##### DATASET EXTRACT

(* ===== verification/EpochProtocol.v ===== *)
(** * Epoch keys: fingerprints, signatures and wrapped keys
    (packages/daemon/src/security/epoch-protocol.ts)

    A user or a team has a sequence of key pairs, its epochs.  An epoch is named by the
    fingerprint of its public part, a new epoch is introduced by a transition the
    previous one signs, and key material travels wrapped for one recipient.

    Keys are JSON Web Keys.  Class [EpochKeys] has what node:crypto does with them and
    [EpochKeysLaws] what its documentation promises; a function of node:crypto that
    throws gives [None].  Generated keys, random bytes and the time are arguments. *)

From S2P Require Import Prelude JsString JsMap Json JsonText JsonStringify JsNumber CanonicalJson Noise.
From stdpp Require Import prelude strings list pretty.
From Stdlib Require Import ZArith Lia Ascii Floats.SpecFloat.

(** ** Errors *)

(** What a function that may throw gives. *)
Inductive result (A : Type) := Ok (a : A) | Throw (message : string).
Arguments Ok {A} a.
Arguments Throw {A} message.

#[export] Instance result_ret : MRet result := @Ok.
#[export] Instance result_bind : MBind result := λ A B f r, match r with Ok a => f a | Throw m => Throw m end.

(** [if (!ok) throw new Error(message)] *)
Definition require (ok : bool) (message : string) : result () := if ok then Ok () else Throw message.
Definition or_throw {A} (o : option A) (message : string) : result A :=
  match o with Some a => Ok a | None => Throw message end.

(** The message of node:crypto for a key or a buffer it refuses. *)
Definition crypto_error : string := "node:crypto".

(** ** Keys *)

Record KeyPair := { kp_public : json; kp_private : json }.

Class EpochKeys := {
  ed_sign : json → string → option string;                (* private key, text *)
  ed_verify : json → string → string → option bool;       (* public key, text, signature *)
  x_agree : json → json → option string;                  (* private key, public key: shared secret *)
  buffer_from : json → option string;                     (* Buffer.from(value, 'base64url') *)
  ed_pair : KeyPair → Prop;                               (* generateKeyPairSync('ed25519') *)
  x_pair : KeyPair → Prop                                 (* generateKeyPairSync('x25519') *)
}.

(** The exported public key of RFC 8037. *)
Definition okp_public (crv x : string) : json := JObj [("crv", JStr crv); ("x", JStr x); ("kty", JStr "OKP")].

Class EpochKeysLaws `{Crypto} `{EpochKeys} : Prop := {
  ed_total : ∀ kp text, ed_pair kp → is_Some (ed_sign (kp_private kp) text);
  ed_correct : ∀ kp text s, ed_pair kp → ed_sign (kp_private kp) text = Some s → ed_verify (kp_public kp) text s = Some true;
  ed_text : ∀ key text s, ed_sign key text = Some s → toBase64Url s ≠ "";
  ed_public_form : ∀ kp, ed_pair kp → ∃ x, kp_public kp = okp_public "Ed25519" x;
  x_correct : ∀ a b, x_pair a → x_pair b →
    ∃ s, x_agree (kp_private a) (kp_public b) = Some s ∧ x_agree (kp_private b) (kp_public a) = Some s;
  x_public_form : ∀ kp, x_pair kp → ∃ x, kp_public kp = okp_public "X25519" x;
  buffer_from_text : ∀ s, buffer_from (JStr s) = Some (fromBase64Url s)
}.

(** ** Private key material *)

Definition PRIVATE_JWK_FIELDS : list string :=
  ["d"; "p"; "q"; "dp"; "dq"; "qi"; "oth"; "k"; "x5c_private"; "hpkePrivateKey"; "privateKey"; "secretKey"].
Definition is_private_field (k : string) : bool := bool_decide (k ∈ PRIVATE_JWK_FIELDS).

(** The path of the first private field, as assertNoPrivateKeyMaterial meets them. *)
Fixpoint private_path (path : string) (v : json) {struct v} : option string :=
  match v with
  | JArr l =>
      (fix items (index : nat) (l : list json) : option string :=
        match l with
        | [] => None
        | item :: l =>
            match private_path (path +:+ "[" +:+ pretty index +:+ "]") item with
            | Some p => Some p
            | None => items (S index) l
            end
        end) 0 l
  | JObj f =>
      (fix entries (f : record) : option string :=
        match f with
        | [] => None
        | (key, child) :: f =>
            if is_private_field key then Some (path +:+ "." +:+ key)
            else match private_path (path +:+ "." +:+ key) child with
                 | Some p => Some p
                 | None => entries f
                 end
        end) f
  | _ => None
  end.

Definition assertNoPrivateKeyMaterial (v : json) : result () :=
  match private_path "$" v with
  | Some path => Throw ("Private key material is not allowed at " +:+ path +:+ ".")
  | None => Ok ()
  end.

(** ** Descriptors *)

Definition USER_EPOCH_SCHEMA : string := "viewport.user_crypto_epoch/v1".
Definition TEAM_EPOCH_SCHEMA : string := "viewport.team_crypto_epoch/v1".
Definition DEVICE_ENROLLMENT_SCHEMA : string := "viewport.device_enrollment/v1".
Definition WRAPPED_KEY_ENVELOPE_SCHEMA : string := "viewport.wrapped_key_envelope/v1".
Definition WRAP_ALG : string := "x25519-hkdf-sha256-aes-256-gcm".

Record EpochDescriptor := {
  d_schema : string; d_workspaceId : string; d_subjectType : string; d_subjectId : string; d_epoch : spec_float;
  d_encryptionPublicKeyJwk : json; d_signingPublicKeyJwk : json; d_previousEpochFingerprint : option string;
  d_createdAt : string
}.

Record DeviceEnrollmentRequest := {
  de_schema : string; de_workspaceId : string; de_deviceId : string; de_deviceLabel : string;
  de_encryptionPublicKeyJwk : json; de_signingPublicKeyJwk : json; de_nonce : string
}.

Record EpochTransitionPayload := {
  t_schema : string; t_workspaceId : string; t_subjectType : string; t_subjectId : string;
  t_fromEpoch : spec_float; t_fromEpochFingerprint : string; t_toEpoch : spec_float; t_toEpochFingerprint : string;
  t_reason : string; t_createdAt : string
}.

Record SignedEpochTransition := {
  s_payload : EpochTransitionPayload; s_signature : string; s_signedByEpochFingerprint : string
}.

Record UserEpochDeviceMaterializationPayload := {
  m_schema : string; m_workspaceId : string; m_userId : string; m_enrollmentId : string; m_grantId : string;
  m_userCryptoEpochId : string; m_userEpochFingerprint : string; m_recipientFingerprint : string
}.

Record WrappedKeyEnvelope := {
  w_schema : string; w_alg : string; w_ephemeralPublicKeyJwk : json; w_iv : string; w_ciphertext : string;
  w_tag : string; w_aadDigest : string; w_createdAt : string
}.

(** [null] for a missing text. *)
Definition nullable (o : option string) : json := match o with Some s => JStr s | None => JNull end.

(** The records as the JSON values they are. *)
Definition transition_json (p : EpochTransitionPayload) : json :=
  JObj [("schema", JStr (t_schema p)); ("workspaceId", JStr (t_workspaceId p));
        ("subjectType", JStr (t_subjectType p)); ("subjectId", JStr (t_subjectId p));
        ("fromEpoch", JNum (t_fromEpoch p)); ("fromEpochFingerprint", JStr (t_fromEpochFingerprint p));
        ("toEpoch", JNum (t_toEpoch p)); ("toEpochFingerprint", JStr (t_toEpochFingerprint p));
        ("reason", JStr (t_reason p)); ("createdAt", JStr (t_createdAt p))].

Definition enrollment_request_json (r : DeviceEnrollmentRequest) : json :=
  JObj [("schema", JStr (de_schema r)); ("workspaceId", JStr (de_workspaceId r));
        ("deviceId", JStr (de_deviceId r)); ("deviceLabel", JStr (de_deviceLabel r));
        ("encryptionPublicKeyJwk", de_encryptionPublicKeyJwk r); ("signingPublicKeyJwk", de_signingPublicKeyJwk r);
        ("nonce", JStr (de_nonce r))].

Definition materialization_json (p : UserEpochDeviceMaterializationPayload) : json :=
  JObj [("schema", JStr (m_schema p)); ("workspaceId", JStr (m_workspaceId p)); ("userId", JStr (m_userId p));
        ("enrollmentId", JStr (m_enrollmentId p)); ("grantId", JStr (m_grantId p));
        ("userCryptoEpochId", JStr (m_userCryptoEpochId p)); ("userEpochFingerprint", JStr (m_userEpochFingerprint p));
        ("recipientFingerprint", JStr (m_recipientFingerprint p))].

Definition descriptor_json (e : EpochDescriptor) : json :=
  JObj [("schema", JStr (d_schema e)); ("workspaceId", JStr (d_workspaceId e));
        ("subjectType", JStr (d_subjectType e)); ("subjectId", JStr (d_subjectId e)); ("epoch", JNum (d_epoch e));
        ("encryptionPublicKeyJwk", d_encryptionPublicKeyJwk e); ("signingPublicKeyJwk", d_signingPublicKeyJwk e);
        ("previousEpochFingerprint", nullable (d_previousEpochFingerprint e))].

Definition envelope_fields (w : WrappedKeyEnvelope) : record :=
  [("schema", JStr (w_schema w)); ("alg", JStr (w_alg w)); ("ephemeralPublicKeyJwk", w_ephemeralPublicKeyJwk w);
   ("iv", JStr (w_iv w)); ("ciphertext", JStr (w_ciphertext w)); ("tag", JStr (w_tag w));
   ("aadDigest", JStr (w_aadDigest w)); ("createdAt", JStr (w_createdAt w))].

Section Protocol.
Context `{Crypto} `{EpochKeys}.

Definition sha256Base64Url (value : string) : string := toBase64Url (sha256 value).
Definition fingerprintPayload (v : json) : string := "sha256:" +:+ sha256Base64Url (canonicalJson v).

Definition epochFingerprint (e : EpochDescriptor) : string := fingerprintPayload (descriptor_json e).

Definition deviceEnrollmentFingerprint (r : DeviceEnrollmentRequest) : result string :=
  _ ← assertNoPrivateKeyMaterial (de_encryptionPublicKeyJwk r);
  _ ← assertNoPrivateKeyMaterial (de_signingPublicKeyJwk r);
  Ok (fingerprintPayload (enrollment_request_json r)).

(** The signature of a payload: Ed25519 over its canonical text. *)
Definition sign_json (payload signingPrivateKeyJwk : json) : result string :=
  s ← or_throw (ed_sign signingPrivateKeyJwk (canonicalJson payload)) crypto_error;
  Ok (toBase64Url s).

Definition signDeviceEnrollmentRequest (r : DeviceEnrollmentRequest) (key : json) : result string :=
  sign_json (enrollment_request_json r) key.

(** The payload, its signature and the fingerprint of the signing epoch. *)
Definition signUserEpochDeviceMaterialization (p : UserEpochDeviceMaterializationPayload) (key : json)
    (signedBy : string) : result (UserEpochDeviceMaterializationPayload * string * string) :=
  s ← sign_json (materialization_json p) key; Ok (p, s, signedBy).

Definition userEpochDeviceMaterializationPayload (workspaceId userId enrollmentId grantId userCryptoEpochId
    userEpochFingerprint recipientFingerprint : string) : UserEpochDeviceMaterializationPayload :=
  {| m_schema := "viewport.user_epoch_device_materialization/v1"; m_workspaceId := workspaceId; m_userId := userId;
     m_enrollmentId := enrollmentId; m_grantId := grantId; m_userCryptoEpochId := userCryptoEpochId;
     m_userEpochFingerprint := userEpochFingerprint; m_recipientFingerprint := recipientFingerprint |}.

Definition contextGrantMaterializationPayload (workspaceId contextResourceId grantEventId recipientName : string)
    (keyEpoch : option spec_float) : json :=
  JObj [("schema", JStr "viewport.context_vault_grant_materialization/v1"); ("workspaceId", JStr workspaceId);
        ("contextResourceId", JStr contextResourceId); ("grantEventId", JStr grantEventId);
        ("recipientName", JStr recipientName); ("keyEpoch", match keyEpoch with Some n => JNum n | None => JNull end)].

(** The payload, its signature and the fingerprint of the signing epoch. *)
Definition signContextGrantMaterialization (payload key : json) (signedBy : string) : result (json * string * string) :=
  s ← sign_json payload key; Ok (payload, s, signedBy).

Definition epochTransitionPayload (from to : EpochDescriptor) (reason createdAt : string)
    : result EpochTransitionPayload :=
  _ ← require (String.eqb (d_workspaceId from) (d_workspaceId to)) "Epoch transition workspace mismatch.";
  _ ← require (String.eqb (d_subjectType from) (d_subjectType to) && String.eqb (d_subjectId from) (d_subjectId to))
        "Epoch transition subject mismatch.";
  _ ← require (num_eq (d_epoch to) (num_add (d_epoch from) (num_of_Z 1)))
        "Epoch transition must advance by exactly one epoch.";
  Ok {| t_schema := "viewport.epoch_transition/v1"; t_workspaceId := d_workspaceId from;
        t_subjectType := d_subjectType from; t_subjectId := d_subjectId from; t_fromEpoch := d_epoch from;
        t_fromEpochFingerprint := epochFingerprint from; t_toEpoch := d_epoch to;
        t_toEpochFingerprint := epochFingerprint to; t_reason := reason; t_createdAt := createdAt |}.

Definition signEpochTransition (p : EpochTransitionPayload) (key : json) (signedBy : string)
    : result SignedEpochTransition :=
  s ← sign_json (transition_json p) key;
  Ok {| s_payload := p; s_signature := s; s_signedByEpochFingerprint := signedBy |}.

Definition verifyEpochTransition (signed : SignedEpochTransition) (signingPublicKeyJwk : json)
    (expectedFrom expectedTo : string) : result bool :=
  if negb (String.eqb (s_signedByEpochFingerprint signed) expectedFrom) then Ok false
  else if negb (String.eqb (t_fromEpochFingerprint (s_payload signed)) expectedFrom) then Ok false
  else if negb (String.eqb (t_toEpochFingerprint (s_payload signed)) expectedTo) then Ok false
  else or_throw (ed_verify signingPublicKeyJwk (canonicalJson (transition_json (s_payload signed)))
                   (fromBase64Url (s_signature signed))) crypto_error.

(** ** Wrapped keys *)

Definition deriveWrapKey (sharedSecret : string) : string :=
  hkdfSync sharedSecret "viewport-wrapped-key-envelope-salt-v1" "viewport-wrapped-key-envelope/v1".

Definition wrapJsonForX25519Recipient (ephemeral : KeyPair) (iv : string) (recipientPublicKeyJwk payload aad : json)
    (createdAt : string) : result WrappedKeyEnvelope :=
  _ ← assertNoPrivateKeyMaterial recipientPublicKeyJwk;
  sharedSecret ← or_throw (x_agree (kp_private ephemeral) recipientPublicKeyJwk) crypto_error;
  let '(ciphertext, tag) := aes_seal (deriveWrapKey sharedSecret) iv (canonicalJson aad) (canonicalJson payload) in
  Ok {| w_schema := WRAPPED_KEY_ENVELOPE_SCHEMA; w_alg := WRAP_ALG; w_ephemeralPublicKeyJwk := kp_public ephemeral;
        w_iv := toBase64Url iv; w_ciphertext := toBase64Url ciphertext; w_tag := toBase64Url tag;
        w_aadDigest := fingerprintPayload aad; w_createdAt := createdAt |}.

(** A field of an envelope that has not been checked, as the bytes of a buffer. *)
Definition buffer_field (envelope : record) (name : string) : result string :=
  or_throw (v ← field envelope name; buffer_from v) crypto_error.

Definition unwrapJsonFromX25519Envelope (recipientPrivateKeyJwk : json) (envelope : record) (aad : json)
    : result json :=
  _ ← require (is_str (field envelope "schema") WRAPPED_KEY_ENVELOPE_SCHEMA) "Unsupported wrapped key envelope schema.";
  _ ← require (is_str (field envelope "alg") WRAP_ALG) "Unsupported wrapped key envelope algorithm.";
  _ ← require (is_str (field envelope "aadDigest") (fingerprintPayload aad)) "Wrapped key envelope AAD mismatch.";
  sharedSecret ← or_throw (key ← field envelope "ephemeralPublicKeyJwk"; x_agree recipientPrivateKeyJwk key) crypto_error;
  iv ← buffer_field envelope "iv";
  tag ← buffer_field envelope "tag";
  ciphertext ← buffer_field envelope "ciphertext";
  plaintext ← or_throw (aes_open (deriveWrapKey sharedSecret) iv (canonicalJson aad) ciphertext tag) crypto_error;
  or_throw (JSON_parse plaintext) "SyntaxError".
End Protocol.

##########

# PROBLEM TO SOLVE
Please retype, with no changes, the lines that run from the first line of the entries to the line with "A user or a", both ends included.

# THE ANSWER
(* ===== verification/EpochProtocol.v ===== *)
(** * Epoch keys: fingerprints, signatures and wrapped keys
    (packages/daemon/src/security/epoch-protocol.ts)

    A user or a team has a sequence of key pairs, its epochs.  An epoch is named by the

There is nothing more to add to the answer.